What lines of the data hold the string "reflexivity"? Copy them all.

Items from a dataset:
:::
Lemma delay_after_mono_b64 (d0 : float) (i : nat) :
  (0 <? d0)%float = true ->
  (d0 <=? 10)%float = true ->
  (delay_after d0 i <=? delay_after d0 (S i))%float = true.
Proof.
  intros Hpos Hle. destruct (delay_after_range_b64 d0 i Hpos Hle) as [H1 H2].
  change (delay_after d0 (S i)) with (next_delay (delay_after d0 i)).
  apply next_delay_b64; assumption.
Qed.

Lemma delay_after_capped_b64 (d0 : float) (i : nat) :
  Prim2SF d0 <> S754_nan ->
  Prim2SF (delay_after d0 (S i)) <> S754_nan
  /\ (delay_after d0 (S i) <=? 10)%float = true.
Proof.
  intros Hd. 
  assert (Hi : Prim2SF (delay_after d0 i) <> S754_nan).
  { induction i as [|i IH]; [exact Hd|].
    change (delay_after d0 (S i)) with (next_delay (delay_after d0 i)).
    apply next_delay_capped_b64. exact IH. }
  change (delay_after d0 (S i)) with (next_delay (delay_after d0 i)).
  apply next_delay_capped_b64. exact Hi.
Qed.

(** *** The default policy *)

Lemma next_delay_10 : next_delay 10%float = 10%float.
Proof. vm_compute. reflexivity. Qed.

Lemma delay_after_default_capped (k : nat) : delay_after 2%float (9 + k) = 10%float.
Proof.
  induction k as [|k IH]; [vm_compute; reflexivity|].
  replace (9 + S k)%nat with (S (9 + k)) by lia.
  change (delay_after 2%float (S (9 + k))) with (next_delay (delay_after 2%float (9 + k))).
  rewrite IH. apply next_delay_10.
Qed.

Lemma delay_after_default (i : nat) :
  delay_after 2%float i = nth i default_delays 10%float.
Proof.
  do 9 (destruct i as [|i]; [vm_compute; reflexivity|]).
  change (S (S (S (S (S (S (S (S (S i))))))))) with (9 + i)%nat.
  rewrite delay_after_default_capped. 
  change (9 + i)%nat with (length default_delays + i)%nat.
  rewrite nth_overflow; [reflexivity|lia].
Qed.

Lemma power_6_5_ge (k : nat) : (5 <= (6 # 5) ^ Z.of_nat (9 + k))%Q.
Proof.
  induction k as [|k IH].
  - apply Qle_bool_iff. vm_compute. reflexivity.
  - replace (9 + S k)%nat with (S (9 + k)) by lia.
    rewrite Nat2Z.inj_succ. unfold Z.succ.
    rewrite Qpower_plus by discriminate. rewrite Qpower_1_r.
    set (y := ((6 # 5) ^ Z.of_nat (9 + k))%Q) in *. lra.
Qed.

Lemma closed_form_default_capped (k : nat) : (closed_form 2 (9 + k) == 10)%Q.
Proof.
  unfold closed_form. apply Q.min_r.
  pose proof (power_6_5_ge k). lra.
Qed.

(** Every delay of the default policy is within 2e-15 of the closed form. *)
Lemma delay_after_default_close (i : nat) :
  exists q : Q,
    float_value (delay_after 2%float i) = Some q
    /\ (Qabs (q - closed_form 2 i) <= 2 # 1000000000000000)%Q.
Proof.
  do 9 (destruct i as [|i];
        [eexists; split; [vm_compute; reflexivity|];
         apply Qle_bool_iff; vm_compute; reflexivity|]).
  change (S (S (S (S (S (S (S (S (S i))))))))) with (9 + i)%nat.
  rewrite delay_after_default_capped.
  eexists. split; [vm_compute; reflexivity|].
  rewrite closed_form_default_capped.
  apply Qle_bool_iff. vm_compute. reflexivity.
Qed.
:::
* _Your response_
Proof. vm_compute. reflexivity. Qed.
  induction k as [|k IH]; [vm_compute; reflexivity|].
  do 9 (destruct i as [|i]; [vm_compute; reflexivity|]).
  rewrite nth_overflow; [reflexivity|lia].
  - apply Qle_bool_iff. vm_compute. reflexivity.
        [eexists; split; [vm_compute; reflexivity|];
         apply Qle_bool_iff; vm_compute; reflexivity|]).
  eexists. split; [vm_compute; reflexivity|].
  apply Qle_bool_iff. vm_compute. reflexivity.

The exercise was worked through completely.